### Records provided
○ ○ ○ ○ ○ ○ ○
(** * minidaw: the Timeline / Instrument / Wavetable rendering pipeline

    A shallow embedding of [audio_composition.py].

    Modelling conventions.
    - Python numbers (ints and floats used as times, velocities and samples)
      are exact rationals [Q]; [int(x)] is truncation toward zero.
    - A numpy buffer is a heap cell holding a list of samples; an [ndarray]
      value is a view (base cell, offset, length) onto such a cell, so that
      the cached buffer, the buffer returned by the generator and slices of
      fresh arrays alias exactly as in the source.  Buffers are 1-D (mono).
    - A Python exception is a [Raise] outcome; the state reached when the
      exception leaves the method is returned next to it.
    - [trace] is ghost state: it logs generator invocations, track
      resolutions and [play_note] calls, the way a call-counting stub would.
    - Each Track owns its Instrument and each Instrument its Wavetable;
      one Instrument object shared by several tracks is not modelled. *)

From Stdlib Require Import QArith Qabs Qround ZArith Sorted Lqa.
From stdpp Require Import gmap strings list fin_maps sorting.
From Equations Require Import Equations.

(** ** Python numbers *)

(** [int(x)] on a number: truncation toward zero. *)
Definition py_int (q : Q) : Z := Z.quot (Qnum q) (Z.pos (Qden q)).

(** [x < y] *)
Definition Qltb (x y : Q) : bool :=
  match (x ?= y)%Q with Lt => true | _ => false end.

(** ** Exceptions and outcomes *)

Inductive Exn :=
| KeyError (k : Z)                      (* self.tracks[note.track_id] *)
| TypeError_NoneType                    (* None * velocity *)
| ValueError_empty_max                  (* max([]) *)
| ValueError_negative_dimensions        (* np.zeros(n), n < 0 *)
| ValueError_broadcast (k n : nat)      (* shapes (k,) (n,) do not broadcast *)
| Warning_collision (track_id : Z).     (* raise Warning(...) *)

Inductive result (A : Type) :=
| Ok (a : A)
| Raise (e : Exn).
Arguments Ok {A} a.
Arguments Raise {A} e.

(** ** Pitches: [Union[int, str]] *)

Inductive Pitch :=
| PInt (n : Z)
| PStr (s : string).

#[global] Instance Pitch_eq_dec : EqDecision Pitch.
Proof. solve_decision. Defined.

#[global] Instance Pitch_countable : Countable Pitch.
Proof.
  refine (inj_countable'
            (λ p, match p with PInt n => inl n | PStr s => inr s end)
            (λ x, match x with inl n => PInt n | inr s => PStr s end) _).
  by intros [].
Defined.

(** ** Notes *)

Module Note.
Record t := mk {
  track_id : Z;
  note : Pitch;
  start_time : Q;
  duration : Q;
  velocity : Q;
  time_wise : bool;
  is_on : bool
}.
End Note.

(** ** numpy buffers *)

Abbreviation loc := nat (only parsing).

Record ndarray := NdArray {
  arr_base : loc;     (* the buffer object the view looks into *)
  arr_off : nat;      (* first sample of the view inside the buffer *)
  arr_len : nat       (* shape (arr_len,) *)
}.

Inductive PyVal :=
| PyNone
| PyArr (a : ndarray).

Inductive Event :=
| EvGenerate (k : Pitch)        (* sound_generator.get_sound called for key k *)
| EvResolve (n : Note.t)        (* self.tracks[n.track_id] evaluated *)
| EvPlay (n : Note.t).          (* instrument.play_note(n) entered *)

Record World := mkWorld {
  heap : list (list Q);
  trace : list Event
}.

Definition set_heap (h : list (list Q)) (w : World) : World :=
  mkWorld h (trace w).

Definition emit (ev : Event) (w : World) : World :=
  mkWorld (heap w) (trace w ++ [ev]).

(** The samples seen through a view. *)
Definition np_read (h : list (list Q)) (a : ndarray) : list Q :=
  take (arr_len a) (drop (arr_off a) (default [] (h !! arr_base a))).

(** A fresh buffer object. *)
Definition np_alloc (buf : list Q) (h : list (list Q)) : ndarray * list (list Q) :=
  (NdArray (length h) 0 (length buf), h ++ [buf]).

(** [np.zeros(n)] *)
Definition np_zeros (n : Z) (h : list (list Q)) : result ndarray * list (list Q) :=
  if (n <? 0)%Z then (Raise ValueError_negative_dimensions, h)
  else let '(a, h') := np_alloc (replicate (Z.to_nat n) 0%Q) h in (Ok a, h').

(** [a * v] for a scalar [v]: a new array. *)
Definition np_mul (a : ndarray) (v : Q) (h : list (list Q)) : ndarray * list (list Q) :=
  np_alloc (map (λ x, x * v)%Q (np_read h a)) h.

(** One bound of [a[start:stop]] brought into [0, len], as [slice.indices]
    does for step 1: negative bounds count from the end. *)
Definition slice_index (i : Z) (len : nat) : nat :=
  if (i <? 0)%Z then Z.to_nat (Z.max 0 (i + Z.of_nat len))
  else Z.to_nat (Z.min i (Z.of_nat len)).

(** [a[start:stop]]: a view, no copy. *)
Definition np_slice (a : ndarray) (start stop : Z) : ndarray :=
  let lo := slice_index start (arr_len a) in
  let hi := slice_index stop (arr_len a) in
  NdArray (arr_base a) (arr_off a + lo) (hi - lo).

(** Store [vals] through the view [dst]. *)
Definition np_write (dst : ndarray) (vals : list Q) (h : list (list Q)) : list (list Q) :=
  alter (λ buf, take (arr_off dst) buf ++ vals ++ drop (arr_off dst + arr_len dst) buf)
        (arr_base dst) h.

(** [dst += src] for 1-D operands: [src] must have the shape of [dst] or
    shape (1,); anything else does not broadcast. *)
Definition np_iadd (dst src : ndarray) (h : list (list Q)) : result unit * list (list Q) :=
  let k := arr_len dst in
  let n := arr_len src in
  let s := np_read h src in
  if decide (n = k) then
    (Ok tt, np_write dst (zip_with Qplus (np_read h dst) s) h)
  else if decide (n = 1) then
    (Ok tt, np_write dst (map (λ x, x + default 0 (s !! 0%nat))%Q (np_read h dst)) h)
  else (Raise (ValueError_broadcast k n), h).

(** ** Sound generators *)

Inductive SoundGenerator :=
| AudioSample (data : ndarray) (sr : Z)
| AudioSynthesizer.

(** [AudioSample.get_sound] returns [self.data] whatever its argument is;
    [AudioSynthesizer] inherits the base method, whose body is [pass]. *)
Definition SoundGenerator_get_sound (g : SoundGenerator) (sr : option Z) : PyVal :=
  match g with
  | AudioSample data self_sr =>
      let sr := match sr with None => self_sr | Some sr => sr end in
      PyArr data
  | AudioSynthesizer => PyNone
  end.

(** ** Wavetable *)

Module Wavetable.
Record t := mk {
  sound_generator : SoundGenerator;
  sr : Z;
  wavetable : gmap Pitch PyVal
}.

Definition init (generator : SoundGenerator) (sr : Z) : t := mk generator sr ∅.

Definition get_sound (self : t) (k : Pitch) (w : World) : PyVal * World :=
  (SoundGenerator_get_sound (sound_generator self) (Some (sr self)),
   emit (EvGenerate k) w).

Definition __getitem__ (self : t) (k : Pitch) (w : World) : PyVal * t * World :=
  match wavetable self !! k with
  | None =>
      let '(v, w1) := get_sound self k w in
      (v, mk (sound_generator self) (sr self) (<[k := v]> (wavetable self)), w1)
  | Some v => (v, self, w)
  end.
End Wavetable.

(** ** Instrument *)

Module Instrument.
Record t := mk { wavetable : Wavetable.t }.

Definition play_note (self : t) (n : Note.t) (w : World) : result ndarray * t * World :=
  let w := emit (EvPlay n) w in
  let '(v, wt, w1) := Wavetable.__getitem__ (wavetable self) (Note.note n) w in
  match v with
  | PyNone => (Raise TypeError_NoneType, mk wt, w1)
  | PyArr cached =>
      let '(sound, h) := np_mul cached (Note.velocity n) (heap w1) in
      let sr := Wavetable.sr wt in
      let sound :=
        if Note.time_wise n
        then np_slice sound 0 (py_int (Note.duration n * inject_Z sr))
        else sound in
      (Ok sound, mk wt, set_heap h w1)
  end.
End Instrument.

(** ** Track *)

Module Track.
Record t := mk { id : Z; instrument : Instrument.t }.
End Track.

(** ** bisect and sorting *)

(** The loop of [bisect.bisect_right] on the keys of the list:
    [while lo < hi: mid = (lo + hi) // 2; if x < a[mid]: hi = mid else: lo = mid + 1].
    The [None] case ([a[mid]] out of range) is never met from
    [bisect_right], which starts with [hi = len(a)]. *)
Equations? bisect_loop (a : list Q) (x : Q) (lo hi : nat) : nat by wf (hi - lo) lt :=
  bisect_loop a x lo hi with decide (lo < hi) := {
    | left _ with a !! ((lo + hi) `div` 2) := {
        | Some y =>
            if Qltb x y
            then bisect_loop a x lo ((lo + hi) `div` 2)
            else bisect_loop a x ((lo + hi) `div` 2 + 1) hi
        | None => lo }
    | right _ => lo }.
Proof.
  all: change (fst (Nat.divmod (lo + hi) 1 0 1)) with ((lo + hi) `div` 2);
    pose proof (Nat.div_mod_eq (lo + hi) 2);
    pose proof (Nat.mod_upper_bound (lo + hi) 2); lia.
Qed.

Definition bisect_right (a : list Note.t) (x : Q) : nat :=
  bisect_loop (map Note.start_time a) x 0 (length a).

(** [bisect.insort(a, x, key=lambda x: x.start_time)] *)
Definition insort (a : list Note.t) (x : Note.t) : list Note.t :=
  let lo := bisect_right a (Note.start_time x) in
  take lo a ++ x :: drop lo a.

(** [list.sort(key=lambda x: x.start_time)] is a stable sort; it is given
    here as the stable insertion sort. *)
Fixpoint insert_by_start (x : Note.t) (l : list Note.t) : list Note.t :=
  match l with
  | [] => [x]
  | y :: l' =>
      if Qltb (Note.start_time x) (Note.start_time y)
      then x :: y :: l'
      else y :: insert_by_start x l'
  end.

Definition list_sort_by_start (l : list Note.t) : list Note.t :=
  foldl (λ acc x, insert_by_start x acc) [] l.

(** [max(xs)]: the first maximal element; [ValueError] on an empty list. *)
Definition py_max (xs : list Q) : result Q :=
  match xs with
  | [] => Raise ValueError_empty_max
  | x :: xs => Ok (foldl (λ m y, if Qltb m y then y else m) x xs)
  end.

(** ** Timeline *)

Module Timeline.
Record t := mk {
  tracks : gmap Z Track.t;
  notes : list Note.t;
  keep_sorted : bool;
  sr : Z;
  bpm : Z
}.

Definition set_tracks (trs : gmap Z Track.t) (self : t) : t :=
  mk trs (notes self) (keep_sorted self) (sr self) (bpm self).

Definition set_notes (ns : list Note.t) (self : t) : t :=
  mk (tracks self) ns (keep_sorted self) (sr self) (bpm self).

(** [for track in tracks: if track.id in self.tracks: raise Warning(...);
    self.tracks[track.id] = track] *)
Fixpoint populate_tracks (self : t) (trs : list Track.t) : result unit * t :=
  match trs with
  | [] => (Ok tt, self)
  | track :: rest =>
      if decide (Track.id track ∈ dom (tracks self))
      then (Raise (Warning_collision (Track.id track)), self)
      else populate_tracks (set_tracks (<[Track.id track := track]> (tracks self)) self) rest
  end.

(** [while t_id in self.tracks: t_id += 1] *)
Equations? free_id (trs : gmap Z Track.t) (t_id : Z) : Z
  by wf (size (filter (λ k, t_id ≤ k)%Z (dom trs))) lt :=
  free_id trs t_id with decide (t_id ∈ dom trs) := {
    | left _ => free_id trs (t_id + 1)
    | right _ => t_id }.
Proof.
  apply subset_size. apply strict_spec_alt. split.
  - intros k. rewrite !elem_of_filter. intros [? ?]. split; [lia | done].
  - intros Heq. assert (Hin : t_id ∈ filter (λ k, (t_id ≤ k)%Z) (dom trs)).
    { apply elem_of_filter. split; [lia | done]. }
    rewrite <- Heq in Hin. apply elem_of_filter in Hin. lia.
Qed.

Definition add_track (self : t) (instrument : Instrument.t + SoundGenerator)
    (name : option string) : Z * t :=
  let t_id := free_id (tracks self) (Z.of_nat (size (tracks self))) in
  let instrument :=
    match instrument with
    | inl i => i
    | inr g => Instrument.mk (Wavetable.init g 44100)
    end in
  let new_track := Track.mk t_id instrument in
  (t_id, set_tracks (<[Track.id new_track := new_track]> (tracks self)) self).

Definition populate_notes (self : t) (ns : list Note.t) : t :=
  if keep_sorted self
  then set_notes (foldl insort (notes self) ns) self
  else set_notes (notes self ++ ns) self.

Definition add_note (self : t) (n : Note.t) : t :=
  if keep_sorted self
  then set_notes (insort (notes self) n) self
  else set_notes (notes self ++ [n]) self.

Definition sort_notes (self : t) : t :=
  set_notes (list_sort_by_start (notes self)) self.

(** [Timeline(tracks, notes, keep_sorted, sr, bpm)] *)
Definition init (trs : list Track.t) (ns : list Note.t) (keep_sorted : bool)
    (sr bpm : Z) : result t :=
  let self := mk ∅ [] keep_sorted sr bpm in
  match populate_tracks self trs with
  | (Raise e, _) => Raise e
  | (Ok _, self) => Ok (populate_notes self ns)
  end.

(** The body of [for note in self.notes] in [generate_audio]. *)
Fixpoint for_notes (sr : Z) (start_time end_time : Q) (audio_data : ndarray)
    (ns : list Note.t) (trs : gmap Z Track.t) (w : World)
    : result unit * gmap Z Track.t * World :=
  match ns with
  | [] => (Ok tt, trs, w)
  | n :: rest =>
      if Qle_bool (Note.start_time n + Note.duration n) start_time
      then for_notes sr start_time end_time audio_data rest trs w     (* continue *)
      else if Qle_bool end_time (Note.start_time n)
      then (Ok tt, trs, w)                                            (* break *)
      else
        let w := emit (EvResolve n) w in
        match trs !! Note.track_id n with
        | None => (Raise (KeyError (Note.track_id n)), trs, w)
        | Some track =>
            let '(r, inst, w1) := Instrument.play_note (Track.instrument track) n w in
            let trs1 := <[Note.track_id n := Track.mk (Track.id track) inst]> trs in
            match r with
            | Raise e => (Raise e, trs1, w1)
            | Ok sound =>
                let start_idx :=
                  py_int ((Note.start_time n - start_time) * inject_Z sr) in
                let end_idx := (start_idx + Z.of_nat (arr_len sound))%Z in
                match np_iadd (np_slice audio_data start_idx end_idx) sound (heap w1) with
                | (Raise e, h) => (Raise e, trs1, set_heap h w1)
                | (Ok _, h) =>
                    for_notes sr start_time end_time audio_data rest trs1 (set_heap h w1)
                end
            end
        end
  end.

(** [if end_time is None: end_time = max([note.start_time + note.duration ...])] *)
Definition window_end (self : t) (end_time : option Q) : result Q :=
  match end_time with
  | None => py_max (map (λ n, Note.start_time n + Note.duration n)%Q (notes self))
  | Some e => Ok e
  end.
○ ○ ○ ○ ○ ○ ○
### Task prompt
Quote exactly the stretch of lines above that starts at the first one and ends at the line with "resolutions and [play_note]", and nothing beyond it.

### Output for this exercise
(** * minidaw: the Timeline / Instrument / Wavetable rendering pipeline

    A shallow embedding of [audio_composition.py].

    Modelling conventions.
    - Python numbers (ints and floats used as times, velocities and samples)
      are exact rationals [Q]; [int(x)] is truncation toward zero.
    - A numpy buffer is a heap cell holding a list of samples; an [ndarray]
      value is a view (base cell, offset, length) onto such a cell, so that
      the cached buffer, the buffer returned by the generator and slices of
      fresh arrays alias exactly as in the source.  Buffers are 1-D (mono).
    - A Python exception is a [Raise] outcome; the state reached when the
      exception leaves the method is returned next to it.
    - [trace] is ghost state: it logs generator invocations, track
      resolutions and [play_note] calls, the way a call-counting stub would.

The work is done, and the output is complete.